Familial hypercholesterolaemia: what’s new?

Abstract

Abstract Autosomal Dominant Familial Hypercholesterolaemia (FH) is the commonest inherited disorder of lipoprotein metabolism. Untreated monogenic FH caused by mutations in the LDLR, APOB or PCSK9 genes result in early onset cardiovascular death (below the age of 60 years). In the UK the prevalence of heterozygous FH is 1 in 270 and homozygous FH is 160,000 approximately. The introduction of statins nearly three decades ago has altered the natural history of FH, with a significant reduction of cardiovascular related morbidity and mortality. There is increasing evidence that early childhood interventions such as lifestyle choices, healthy eating and commencing statins by the age of 10 years would potentially prevent early onset cardiovascular disease and mortality in monogenic FH. The medium term safety of statins in children has been demonstrated.
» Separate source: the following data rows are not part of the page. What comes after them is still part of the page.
(** * ebay-flipper-2: the scanner of [run.py], embedded and verified

    [run.py] queries the eBay Finding API for active and sold listings,
    estimates the resale profit of each active listing from the median of
    the sold totals, and keeps the listings that pass a profit and a margin
    filter.

    The embedding follows the source function by function:
    - Python [float] is IEEE 754 binary64, modelled by Rocq's primitive
      [float] (same format, same rounding, NaN and infinities included);
    - Python [int] is unbounded, modelled by [Z];
    - a [str] is the [string] of the bytes of its UTF-8 encoding; its
      characters are read off the bytes, [strip] removes the white space
      of Unicode, and [lower], compared only with two ASCII words, acts on
      the ASCII letters;
    - JSON replies are values of [pyval]; a raised exception is a value of
      [exn] carried by the [result] monad;
    - the network and the clock are an explicit world state threaded
      through the calls; a loop that the API can keep running takes fuel.

    The definitions come first, one module per part of [run.py]; the
    facts about them follow, in the same order. *)

From Stdlib Require Import ZArith List Bool String Ascii Lia Floats Permutation
  Sorted.
Import ListNotations.

Set Warnings "-inexact-float,-register-all".

(* ================================================================= *)
(** * Comparisons of floats as Python writes them *)

Module F64.
Open Scope float_scope.

(** Python's [x > y], [x >= y] on floats. *)
Definition gtb (x y : float) : bool := y <? x.
Definition geb (x y : float) : bool := y <=? x.

End F64.

(* ================================================================= *)
(** * Python builtins used by the estimator *)

Module Py.
Open Scope float_scope.

(** ** [round(x, ndigits)] on a float

    CPython rounds the exact binary value of [x] to [ndigits] decimals,
    ties to even, and returns the double nearest to that decimal; NaN,
    infinities and zeros round to themselves. *)

Definition round_half_even_div (a d : Z) : Z :=
  let q := (a / d)%Z in
  let r := (a mod d)%Z in
  match (2 * r ?= d)%Z with
  | Lt => q
  | Gt => (q + 1)%Z
  | Eq => if Z.even q then q else (q + 1)%Z
  end.

(** The double nearest to [(-1)^s * k / 10^ndigits]. *)
Definition decimal_to_float (s : bool) (k : Z) (ndigits : Z) : float :=
  match k with
  | Zpos p =>
      SF2Prim (SFdiv prec emax (S754_finite s p 0)
                 (S754_finite false (Z.to_pos (10 ^ ndigits)) 0))
  | _ => if s then neg_zero else zero
  end.

(** The integer [k] nearest to [m * 2^e * 10^ndigits], ties to even. *)
Definition scaled_digits (m : positive) (e : Z) (ndigits : Z) : Z :=
  let scaled := (Zpos m * 10 ^ ndigits)%Z in
  if (0 <=? e)%Z then (scaled * 2 ^ e)%Z
  else round_half_even_div scaled (2 ^ (- e)).

Definition round_ndigits (x : float) (ndigits : Z) : float :=
  match Prim2SF x with
  | S754_finite s m e => decimal_to_float s (scaled_digits m e ndigits) ndigits
  | _ => x
  end.
(** * NeuroR [repair/unravel.py]: unravelling of neuronal morphologies

    A shallow embedding of [_get_principal_direction], [unravel] and
    [unravel_all], and the properties of the specification that hold of
    them.

    - Numbers.  The module computes on numpy floating-point arrays.  The
      embedding is parametric in the scalar type ([Scalar]): every structural
      property below holds whatever the arithmetic is.  Properties about the
      values computed are stated at the instance of exact real numbers; the
      binary32 arithmetic of the arrays is a second instance, for what does
      not hold in it.
    - numpy and morphio.  [numpy.linalg.eig] is a parameter [eig] of the
      development; where a property depends on what it returns, its
      documented contract ([eig_correct_at]) is a hypothesis.  The file
      reader and writer of morphio are parameters too.
    - Memory.  numpy arrays live in a heap, [sec.points] is an alias of the
      array of the section, slices are views, and [np.copy] allocates. *)

From Stdlib Require Import Floats.
From Stdlib Require Import Reals Lra Psatz.
From stdpp Require Import gmap strings list fin_maps.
The UK paediatric FH register data has shown that children with FH are less obese than the normal population and the register aims to monitor the longer-term safety of statins in children with FH. Child-parent screening would potentially benefit the child and enables identifying a parent with FH, before the onset of a life threatening cardiovascular event. In addition, genetic cascade testing of relatives of an affected individual has been shown to be highly cost effective. We review the current literature with brief updates on genetics, the UK paediatric FH register data, published recommendations for the management of homozygous and heterozygous FH, lipid lowering therapies in children and screening for FH in childhood.